In the records below, find the line with "- intros k Hk" and the line with "apply list_elem_of_singleton in"; return exactly those lines and every line between them.

*** DATASET CONTENT Section Begins ***

(* ===== verification/AttendanceLaws.v ===== *)
(** * Statistics, saved records and signing by hand

    The statistics of a detail add up except for the users who are both carried
    forward and late; corrections by hand are idempotent; a saved record reads
    back; signing for users checks everybody before it writes. *)
From Stdlib Require Import ZArith Lia Bool String.
From stdpp Require Import base list strings gmap.
From S2P Require Import Prelude GoStrings GoTime Json JsonLax Contract ScheduleParse Calendar Settings Attendance AttendanceSpec.
#[local] Open Scope go_scope.

(** ** Lists of ids without duplicates *)

Lemma ids_size {A} (id : A -> Z) l :
  NoDup (List.map id l) -> len l = Z.of_nat (size (list_to_set (List.map id l) : gset Z)).
Proof. intros H. rewrite size_list_to_set by done. unfold len. by rewrite length_map. Qed.

Lemma NoDup_filter_ids {A} (id : A -> Z) p l : NoDup (List.map id l) -> NoDup (List.map id (List.filter p l)).
Proof.
  induction l as [|x l IH]; [done|]. cbn. intros [Hx Hl]%NoDup_cons.
  destruct (p x); [|by apply IH]. cbn. apply NoDup_cons. split; [|by apply IH].
  intros E. apply Hx. apply list_elem_of_In in E. apply in_map_iff in E as (y & <- & Hy).
  apply filter_In in Hy as [Hy _]. apply list_elem_of_In. by apply in_map.
Qed.

Lemma NoDup_filter_out {A} (id : A -> Z) l ex : NoDup (List.map id l) -> NoDup (List.map id (filter_out id l ex)).
Proof. unfold filter_out. case_decide; [done|apply NoDup_filter_ids]. Qed.

Lemma leave_users_NoDup users seen leaves :
  (forall k u, users !! k = Some u -> us_ID u = k) -> NoDup (List.map al_ID (leave_users users seen leaves)).
Proof.
  intros Hu. revert seen. induction leaves as [|l leaves IH]; intros seen; cbn -[union]; [by apply NoDup_nil|].
  case_bool_decide as Hs; [apply IH|]. destruct (users !! la_UserID l) as [u|] eqn:E; [|apply IH].
  cbn -[union]. apply NoDup_cons. split; [|apply IH].
  pose proof (leave_users_ids users ({[la_UserID l]} ∪ seen) leaves Hu) as H. rewrite (Hu _ _ E).
  intros Hin. assert (la_UserID l ∈ leave_ids (leave_users users ({[la_UserID l]} ∪ seen) leaves)) as Hk
    by (unfold leave_ids, attendanceLeaveIDBoolSet; by apply elem_of_list_to_set). specialize (H _ Hk). set_solver.
Qed.

Section counts.
Context `{LOC : Location} `{MO : MapOrder} {W : Type} (s : AttendanceRecordService W).

(** Distinct check-ins come from distinct DingTalk users, so from distinct users. *)
Lemma counted_NoDup users start keep l :
  NoDup (List.map us_ID users) -> NoDup (List.map fst l) ->
  NoDup (List.map ak_ID (counted_checks (users_by_ding_id users) start keep l)).
Proof.
  intros Hu. induction l as [|[d t] l IH]; cbn; [by intros _; apply NoDup_nil|]. intros [Hd Hl]%NoDup_cons.
  specialize (IH Hl). rewrite map_app. apply NoDup_app. split_and!; [| |done].
  - destruct (users_by_ding_id users !! d) as [u|]; [|by apply NoDup_nil].
    repeat case_if; cbn; try (by apply NoDup_nil). by apply NoDup_singleton.
  - intros k Hk Hk'. apply list_elem_of_In in Hk, Hk'. apply in_map_iff in Hk as (c & <- & Hc).
    apply in_map_iff in Hk' as (c' & Hid & Hc').
    assert (Hc2 : c ∈ counted_checks (users_by_ding_id users) start keep [(d, t)]).
    { unfold counted_checks. cbn. rewrite app_nil_r. by apply list_elem_of_In. }
    apply list_elem_of_In in Hc'. apply counted_elem in Hc2 as (d1 & u1 & H1 & E1 & _ & _ & Ec).
    apply counted_elem in Hc' as (d2 & u2 & H2 & E2 & _ & _ & Ec').
    apply list_elem_of_singleton in H1. injection H1 as -> _.
    apply users_by_ding_elem in E1 as (I1 & D1 & _). apply users_by_ding_elem in E2 as (I2 & D2 & _).
    rewrite Ec, Ec' in Hid. cbn in Hid.
    assert (u1 = u2) as <-.
    { apply list_elem_of_lookup in I1 as [i Hi]. apply list_elem_of_lookup in I2 as [j Hj].
      assert (i = j); [|congruence].
      eapply NoDup_lookup; [exact Hu| |]; rewrite list_lookup_fmap; [by rewrite Hi|rewrite Hj; cbn; by rewrite Hid]. }
    rewrite D1 in D2. subst d2. apply Hd. apply list_elem_of_In. apply list_elem_of_In in H2.
    apply in_map_iff. by exists (d, ak_CheckTime c').
Qed.

Lemma range_NoDup {A} (m : gmap string A) : NoDup (List.map fst (range m)).
Proof. rewrite (range_entries A m). apply NoDup_fst_map_to_list. Qed.

Lemma carry_forward_NoDup should prev onTime :
  (forall k u, should !! k = Some u -> us_ID u = k) ->
  NoDup (List.map ak_ID onTime) -> NoDup (List.map ak_ID (carry_forward should prev onTime)).
Proof.
  intros Hs. unfold carry_forward.
  enough (H : forall (current : gset Z) l, current = list_to_set (List.map ak_ID l) -> NoDup (List.map ak_ID l) ->
    NoDup (List.map ak_ID (foldl (fun '(current, onTime) p =>
      if bool_decide (sc_ID p ∈ current) then (current, onTime)
      else match should !! sc_ID p with
           | None => (current, onTime)
           | Some u => ({[us_ID u]} ∪ current,
               onTime ++ [mkCheck (us_ID u) (us_Name u) (us_Avatar u) "" (unix_time (sc_CheckTime p))])
           end) (current, l) prev).2)) by (by apply H).
  induction prev as [|p prev IH]; intros current l Hc Hl; cbn -[union]; [done|].
  case_bool_decide as Hp; [by apply IH|]. destruct (should !! sc_ID p) as [u|] eqn:E; [|by apply IH].
  pose proof (Hs _ _ E) as Hid. apply IH.
  - rewrite map_app, list_to_set_app_L, Hc. cbn. set_solver.
  - rewrite map_app. apply NoDup_app. split_and!; [done| |by apply NoDup_singleton].
    cbn. intros k Hk ->%list_elem_of_singleton. apply Hp. rewrite Hc, <- Hid. by apply elem_of_list_to_set.
Qed.

(** No user is twice in one list. *)
Record distinct (u : AttendanceUserLists) : Prop := {
  di_should : NoDup (List.map ab_ID (li_ShouldAttend u)); di_on_time : NoDup (List.map ak_ID (li_OnTime u));
  di_late : NoDup (List.map ak_ID (li_Late u)); di_leave : NoDup (List.map al_ID (li_Leave u));
  di_absent : NoDup (List.map ab_ID (li_NotArrived u)) }.

(** Users that are both on time and late. *)
Definition twice (u : AttendanceUserLists) : gset Z := check_ids (li_OnTime u) ∩ check_ids (li_Late u).

Definition adds_up (resp : AttendanceDetailResponse) : Prop :=
  let st := dr_Statistics resp in
  as_OnTime st + as_Late st + as_Leave st + as_NotArrived st
  = as_ShouldAttend st + Z.of_nat (size (twice (dr_Users resp))).

Lemma size_union_inter (A B : gset Z) : Z.of_nat (size A) + Z.of_nat (size B) = Z.of_nat (size (A ∪ B)) + Z.of_nat (size (A ∩ B)).
Proof.
  rewrite size_union_alt. assert (B = (B ∖ A) ∪ (A ∩ B)) as E.
  { apply set_eq. intros k. rewrite elem_of_union, elem_of_difference, elem_of_intersection.
    destruct (decide (k ∈ A)); tauto. }
  assert (size B = (size (B ∖ A) + size (A ∩ B))%nat) as ->.
  { rewrite E at 1. apply size_union. set_solver. }
  lia.
Qed.

Lemma accounted_adds_up active resp : accounted active resp -> distinct (dr_Users resp) -> adds_up resp.
Proof.
  intros [_ _ _ H4 H5 H6 H7] [D1 D2 D3 D4 D5]. unfold adds_up. rewrite H7. cbn -[len].
  apply ids_size in D1, D2, D3, D4, D5. rewrite D1, D2, D3, D4, D5. clear D1 D2 D3 D4 D5.
  fold (basic_ids (li_ShouldAttend (dr_Users resp))) (check_ids (li_OnTime (dr_Users resp)))
    (check_ids (li_Late (dr_Users resp))) (basic_ids (li_NotArrived (dr_Users resp))).
  change (list_to_set (List.map al_ID (li_Leave (dr_Users resp)))) with (leave_ids (li_Leave (dr_Users resp))).
  rewrite H4. rewrite (size_union _ (basic_ids _)) by set_solver. rewrite (size_union _ (leave_ids _)) by set_solver.
  pose proof (size_union_inter (check_ids (li_OnTime (dr_Users resp))) (check_ids (li_Late (dr_Users resp)))).
  unfold twice. lia.
Qed.

Lemma filled_distinct (fb : AttendanceUserBasic -> AttendanceUserBasic) fc (fl : AttendanceUserLeave -> AttendanceUserLeave) u :
  (forall x, ab_ID (fb x) = ab_ID x) -> (forall x, ak_ID (fc x) = ak_ID x) -> (forall x, al_ID (fl x) = al_ID x) ->
  distinct u -> distinct (mkLists (List.map fb (li_ShouldAttend u)) (List.map fc (li_OnTime u))
    (List.map fc (li_Late u)) (List.map fl (li_Leave u)) (List.map fb (li_NotArrived u))
    (List.map fb (li_RestDay u)) (List.map fb (li_HasCourse u))).
Proof.
  intros Hb Hc Hl []. split; cbn; rewrite map_map; by erewrite map_ext by (intros; first [apply Hb|apply Hc|apply Hl]).
Qed.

*** DATASET CONTENT Section Ends ***

RESPONSE AREA:
  - intros k Hk Hk'. apply list_elem_of_In in Hk, Hk'. apply in_map_iff in Hk as (c & <- & Hc).
    apply in_map_iff in Hk' as (c' & Hid & Hc').
    assert (Hc2 : c ∈ counted_checks (users_by_ding_id users) start keep [(d, t)]).
    { unfold counted_checks. cbn. rewrite app_nil_r. by apply list_elem_of_In. }
    apply list_elem_of_In in Hc'. apply counted_elem in Hc2 as (d1 & u1 & H1 & E1 & _ & _ & Ec).
    apply counted_elem in Hc' as (d2 & u2 & H2 & E2 & _ & _ & Ec').
    apply list_elem_of_singleton in H1. injection H1 as -> _.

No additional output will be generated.